Thursday, June 15, 2017

419Plan

419Plan

1 comment:


  1. I have written that life insurance contracts are so complicated that it is unreasonable for the typical consumer to be expected to understand them. This is also the case in many aspects of life as evidenced by everything from mortgage closing packages to the agreements to which we acquiesce every time we download something on-line.

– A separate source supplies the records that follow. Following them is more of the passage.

(** X7. In a document with a [main] element, [displayPosts] appends to it
    and returns what it appended.  For a falsy argument and for the empty
    array that is one new paragraph of class [default-text] reading
    "Select an Employee to display their posts."; no request is issued.  For
    a non-empty array of post objects, on a network that serves them, the
    articles of the posts move from the fragment into [main], after the
    children [main] already has, and the emptied fragment is returned. *)
Theorem displayPosts_builds (st : state) (m : nat) (M : node) :
  List.find (node_sat (nodes st) (has_tag "main")) (doc_elements st) = Some m ->
  nodes st !! m = Some M ->
  (forall posts, truthy posts = false \/ posts = VArr [] ->
     displayPosts posts st =
       (Ret (VNode (length (nodes st))),
        set_nodes st
          (<[m := with_children M (n_children M ++ [CElem (length (nodes st))])]>
             (nodes st)
           ++ [default_text]))) /\
  (forall posts ds, posts <> [] ->
     served (net st) (length (requests st)) posts ds ->
     displayPosts (VArr posts) st =
       (Ret (VNode (length (nodes st))),
        mkState
          (<[m := with_children M
                    (n_children M ++ map CElem (post_refs (S (length (nodes st))) ds))]>
             (nodes st)
           ++ blank None :: posts_nodes (S (length (nodes st))) ds)
          (root st) (next_fn st) (requests st ++ flat_map post_urls ds)
          (console st) (net st))).
Proof.
  intros Hmain HM. split.
  - intros posts H. exact (displayPosts_default st m M posts Hmain HM H).
  - intros posts ds Hne H. exact (displayPosts_served st m M posts ds Hmain HM Hne H).
Qed.

Lemma displayPosts_builds_witness :
  displayPosts (VArr []) sample_state =
    (Ret (VNode 5),
     set_nodes sample_state
       (<[3%nat := elem "main" [CElem 4%nat; CElem 5%nat]]> sample_nodes
        ++ [default_text])).
Proof.
  apply (displayPosts_builds sample_state 3 (elem "main" [CElem 4%nat])).
  - reflexivity.
  - reflexivity.
  - right. reflexivity.
Defined.

(* --------------------------------------------------------------------- *)
(** ** populateSelectMenu                                                  *)

Lemma createSelectOptions_array (st : state) (us : list value)
      (ds : list (string * string)) :
  Forall2 is_user us ds ->
  createSelectOptions (VArr us) st =
    (Ret (VArr (map VNode (seq (length (nodes st)) (length us)))),
     set_nodes st (nodes st ++ map option_node ds)).
Proof.
  intros H. unfold createSelectOptions. cbn [truthy negb]. unfold bind, iterate, ret.
  rewrite (createSelectOptions_loop_spec _ _ H). reflexivity.
Qed.

(** The [forEach] of [populateSelectMenu]: [k] elements allocated since,
    from the [i]-th on, are appended to a node the store held before. *)
Lemma append_each (ext : list node) (k : nat) :
  Forall (fun n => n_tag n <> None) ext ->
  forall (i : nat) (st : state) (ns : list node) (s : nat) (S0 : node),
    nodes st = ns ++ ext ->
    ns !! s = Some S0 ->
    (i + k <= length ext)%nat ->
    for_each (map VNode (seq (length ns + i) k))
             (fun option => call_appendChild (VNode s) option) st =
      (Ret tt,
       set_nodes st
         (<[s := with_children S0
                   (n_children S0 ++ map CElem (seq (length ns + i) k))]> ns ++ ext)).
Proof.
  intros Hext. induction k as [|k IH]; intros i st ns s S0 H HS Hle.
  - cbn [seq map for_each].
    rewrite app_nil_r, with_children_same, (list_insert_id _ _ _ HS), <- H, set_nodes_same.
    reflexivity.
  - pose proof (lookup_lt_Some _ _ _ HS) as Hlt.
    destruct (lookup_lt_is_Some_2 ext i) as [nc Hnc]; [lia|].
    cbn [seq map for_each].
    erewrite bind_run.
    2:{ apply (appendChild_old st ns ext s _ i S0 nc H HS eq_refl Hnc).
        exact (proj1 (Forall_lookup _ _) Hext i nc Hnc). }
    pose (S1 := with_children S0 (n_children S0 ++ [CElem (length ns + i)%nat])).
    pose proof (IH (S i) (set_nodes st (<[s := S1]> ns ++ ext)) (<[s := S1]> ns) s S1
                  eq_refl (list_lookup_insert_eq ns s S1 Hlt)) as Hrec.
    subst S1.
    rewrite length_insert in Hrec.
    replace (length ns + S i)%nat with (S (length ns + i)) in Hrec by lia.
    rewrite Hrec by lia.
    rewrite set_nodes_twice, list_insert_insert_eq.
    cbn [n_children with_children]. rewrite with_children_twice, <- app_assoc.
    reflexivity.
Qed.

Lemma option_nodes_tagged (ds : list (string * string)) :
  Forall (fun n => n_tag n <> None) (map option_node ds).
Proof. induction ds as [|d ds IH]; cbn [map]; constructor; [discriminate | exact IH]. Qed.

Lemma find_app_first {A} (f : A -> bool) (l1 l2 : list A) :
  List.find f (l1 ++ l2) =
    match List.find f l1 with Some x => Some x | None => List.find f l2 end.
Proof.
  induction l1 as [|a l1 IH]; [reflexivity|].
  cbn [app List.find]. destruct (f a); [reflexivity | exact IH].
Qed.

Lemma find_same {A} (f g : A -> bool) (l : list A) :
  (forall x, In x l -> f x = g x) -> List.find f l = List.find g l.
Proof.
  induction l as [|a l IH]; intros H; [reflexivity|].
  cbn [List.find]. rewrite (H a (or_introl eq_refl)), IH; [reflexivity|].
  intros x Hx. apply H. right. exact Hx.
Qed.

Lemma existsb_none {A} (f : A -> bool) (l : list A) :
  (forall x, In x l -> f x = false) -> existsb f l = false.
Proof.
  induction l as [|a l IH]; intros H; [reflexivity|].
  cbn [existsb]. rewrite (H a (or_introl eq_refl)), IH; [reflexivity|].
  intros x Hx. apply H. right. exact Hx.
Qed.

(** The value of the menu once the options of the users are appended: the
    id of the first user when no option was selected, and the value it had
    otherwise. *)
Lemma select_value_filled (ns : list node) (s : nat) (S0 : node)
      (ds : list (string * string)) (v : string) :
  ns !! s = Some S0 -> n_tag S0 = Some "select" ->
  (forall c, n_chosen S0 = Some c -> (c < length ns)%nat) ->
  select_value ns S0 = Some v ->
  let S1 := with_children S0 (n_children S0 ++ map CElem (seq (length ns) (length ds))) in
  select_value (<[s := S1]> ns ++ map option_node ds) S1 =
    Some (match selected_of ns S0, ds with
          | None, d :: _ => fst d
          | _, _ => v
          end).
Proof.
  intros HS Htag Hchosen Hv S1.
  set (kids := elem_children (n_children S0)).
  set (refs := seq (length ns) (length ds)).
  set (ns' := <[s := S1]> ns ++ map option_node ds).
  pose proof (lookup_lt_Some _ _ _ HS) as Hs.
  assert (Hkids : forall r, In r kids -> is_option ns r = true).
  { unfold select_value in Hv. fold kids in Hv.
    destruct (forallb (is_option ns) kids) eqn:E; [|discriminate Hv].
    intros r Hr. exact (proj1 (forallb_forall _ _) E r Hr). }
  assert (Hold : forall r, In r kids -> ns' !! r = ns !! r /\ (r < length ns)%nat).
  { intros r Hr. pose proof (Hkids r Hr) as Ho. unfold is_option, node_sat in Ho.
    destruct (ns !! r) as [nr|] eqn:E; [|discriminate Ho].
    pose proof (lookup_lt_Some _ _ _ E) as Hlt.
    assert (r <> s).
    { intros ->. rewrite HS in E. injection E as <-.
      rewrite (select_not_option S0 Htag) in Ho. discriminate Ho. }
    split; [|exact Hlt]. unfold ns'.
    rewrite lookup_app_l by (rewrite length_insert; exact Hlt).
    rewrite list_lookup_insert_ne by congruence. exact E. }
  assert (Hnew : forall i d, ds !! i = Some d ->
            ns' !! (length ns + i)%nat = Some (option_node d)).
  { intros i d Hd. unfold ns'. rewrite lookup_app_r by (rewrite length_insert; lia).
    rewrite length_insert.
    replace (length ns + i - length ns)%nat with i by lia.
    rewrite list_lookup_fmap, Hd. reflexivity. }
  assert (Hsat : forall p r, In r kids -> node_sat ns' p r = node_sat ns p r).
  { intros p r Hr. unfold node_sat. rewrite (proj1 (Hold r Hr)). reflexivity. }
  assert (Hoptions : forallb (is_option ns') (kids ++ refs) = true).
  { rewrite forallb_app. apply andb_true_iff. split; apply forallb_forall; intros r Hr.
    - unfold is_option. rewrite (Hsat _ r Hr). exact (Hkids r Hr).
    - apply in_seq in Hr as [Hlo Hhi].
      destruct (lookup_lt_is_Some_2 ds (r - length ns)) as [d Hd]; [lia|].
      pose proof (Hnew _ d Hd) as E.
      replace (length ns + (r - length ns))%nat with r in E by lia.
      unfold is_option, node_sat. rewrite E. reflexivity. }
  assert (Hfind : List.find (is_choice ns') (kids ++ refs) =
                  match List.find (is_choice ns) kids with
                  | Some o => Some o
                  | None => match ds with [] => None | _ :: _ => Some (length ns) end
                  end).
  { rewrite find_app_first.
    rewrite (find_same (is_choice ns') (is_choice ns) kids)
      by (intros r Hr; apply (Hsat _ r Hr)).
    destruct (List.find (is_choice ns) kids); [reflexivity|].
    unfold refs. destruct ds as [|d ds']; [reflexivity|].
    cbn [length seq List.find]. unfold is_choice, node_sat.
    pose proof (Hnew 0%nat d eq_refl) as E. rewrite Nat.add_0_r in E. rewrite E.
    reflexivity. }
  assert (Hvalue : forall o, In o kids ->
            match ns' !! o with Some no => own_value no | None => None end =
            match ns !! o with Some no => own_value no | None => None end).
  { intros o Ho. rewrite (proj1 (Hold o Ho)). reflexivity. }
  assert (Hfallback :
            List.find (is_choice ns) kids = selected_of ns S0 ->
            match List.find (is_choice ns') (kids ++ refs) with
            | Some o => match ns' !! o with Some no => own_value no | None => None end
            | None => Some ""
            end =
            Some (match selected_of ns S0, ds with
                  | None, d :: _ => fst d
                  | _, _ => v
                  end)).
  { intros Hsel. rewrite Hfind. unfold select_value in Hv. fold kids in Hv.
    destruct (forallb (is_option ns) kids); [|discriminate Hv].
    rewrite <- Hsel in *.
    destruct (List.find (is_choice ns) kids) as [o|] eqn:E.
    - apply find_some in E as [Ho _]. rewrite (Hvalue o Ho). exact Hv.
    - destruct ds as [|d ds']; [exact Hv|].
      pose proof (Hnew 0%nat d eq_refl) as E'. rewrite Nat.add_0_r in E'. rewrite E'.
      reflexivity. }
  assert (Hall : elem_children (n_children S1) = kids ++ refs).
  { change (n_children S1) with (n_children S0 ++ map CElem refs).
    unfold elem_children at 1. rewrite flat_map_app.
    change (flat_map _ (map CElem refs)) with (elem_children (map CElem refs)).
    rewrite elem_children_map. reflexivity. }
  unfold select_value at 1, selected_of at 1. rewrite Hall, Hoptions.
  change (n_chosen S1) with (n_chosen S0).
  destruct (n_chosen S0) as [c|] eqn:Ec.
  - rewrite existsb_app.
    rewrite (existsb_none (Nat.eqb c) refs).
    2:{ intros x Hx. apply in_seq in Hx. apply Nat.eqb_neq.
        pose proof (Hchosen c eq_refl). lia. }
    rewrite orb_false_r.
    destruct (existsb (Nat.eqb c) kids) eqn:Ex.
    + assert (Hc : In c kids).
      { apply existsb_exists in Ex as (x & Hx & Hcx). apply Nat.eqb_eq in Hcx. subst x.
        exact Hx. }
      rewrite (Hvalue c Hc).
      assert (Hsel : selected_of ns S0 = Some c)
        by (unfold selected_of; fold kids; rewrite Ec, Ex; reflexivity).
      unfold select_value in Hv. fold kids in Hv. rewrite Hsel in Hv |- *.
      destruct (forallb (is_option ns) kids); [exact Hv | discriminate Hv].
    + apply Hfallback. unfold selected_of. fold kids. rewrite Ec, Ex. reflexivity.
  - apply Hfallback. unfold selected_of. fold kids. rewrite Ec. reflexivity.
Qed.

Lemma populateSelectMenu_fills (st : state) (s : nat) (S0 : node) (us : list value)
      (ds : list (string * string)) :
  List.find (node_sat (nodes st) (has_id "selectMenu")) (doc_elements st) = Some s ->
  nodes st !! s = Some S0 ->
  Forall2 is_user us ds ->
  populateSelectMenu (VArr us) st =
    (Ret (VNode s),
     set_nodes st
       (<[s := with_children S0
                 (n_children S0 ++ map CElem (seq (length (nodes st)) (length us)))]>
          (nodes st)
        ++ map option_node ds)).
Proof.
  intros Hfind HS Hus. unfold populateSelectMenu.
  erewrite bind_run by (unfold getElementById, querySelector; rewrite Hfind; reflexivity).
  cbn [truthy negb of_ref].
  erewrite bind_run by (apply (createSelectOptions_array st us ds Hus)).
  erewrite bind_run by reflexivity.
  erewrite bind_run.
  2:{ pose proof (append_each (map option_node ds) (length us) (option_nodes_tagged ds)
                    0 (set_nodes st (nodes st ++ map option_node ds)) (nodes st) s S0
                    eq_refl HS) as Hloop.
      rewrite Nat.add_0_r in Hloop. apply Hloop.
      rewrite length_map, (Forall2_length _ _ _ Hus). lia. }
  rewrite set_nodes_twice. reflexivity.
Qed.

    However, I believe the commitment of time and energy an individual gives to understanding these issues is directly commensurate with their understanding of “what could go wrong” if one truly misunderstood the transaction. With life insurance there is a high likelihood that the typical consumer doesn’t understand the details and internal workings of the life insurance policy or the ultimate effects of what could go wrong. This is, in part, evidenced by the fact that most policy owners understand their contracts to be guaranteed when most of them are not. The very thought that paying the required premium dutifully year after year not going hand in hand with ultimately receiving the expected death benefit is unfathomable to most. Beyond that, it isn’t even conceivable to most consumers that a life insurance contract gone bad could leave them in hoc to the IRS after losing everything they put into the policy and never even taking anything out?

    Sure, I did not review all of the fine print when I signed my mortgage but I feel I pretty much understand the deal. I verified the numbers on my financial calculator and I am reasonably confident that if I make my payments no one is going to show up on my door step and tell me the house now belongs to the bank and I have nothing to show for it. That wouldn’t happen even if the payment was late every single month. Conversely, this is what happens with life insurance more often than most would believe.

    Those blindly defending the industry state that it is all laid out in the contract and in the projections and they should be able to figure it out. I say that is ridiculous.

    I recently wrote about an arbitration case for which I was hired as the expert witness. It was for a couple of VUL policies sold to two brothers who were business partners and they had a very clear history of being risk averse and owning very conservative investments. As is too often the case, the projections assumed unreasonably high stock market returns and were far removed from the real life attributes of the markets.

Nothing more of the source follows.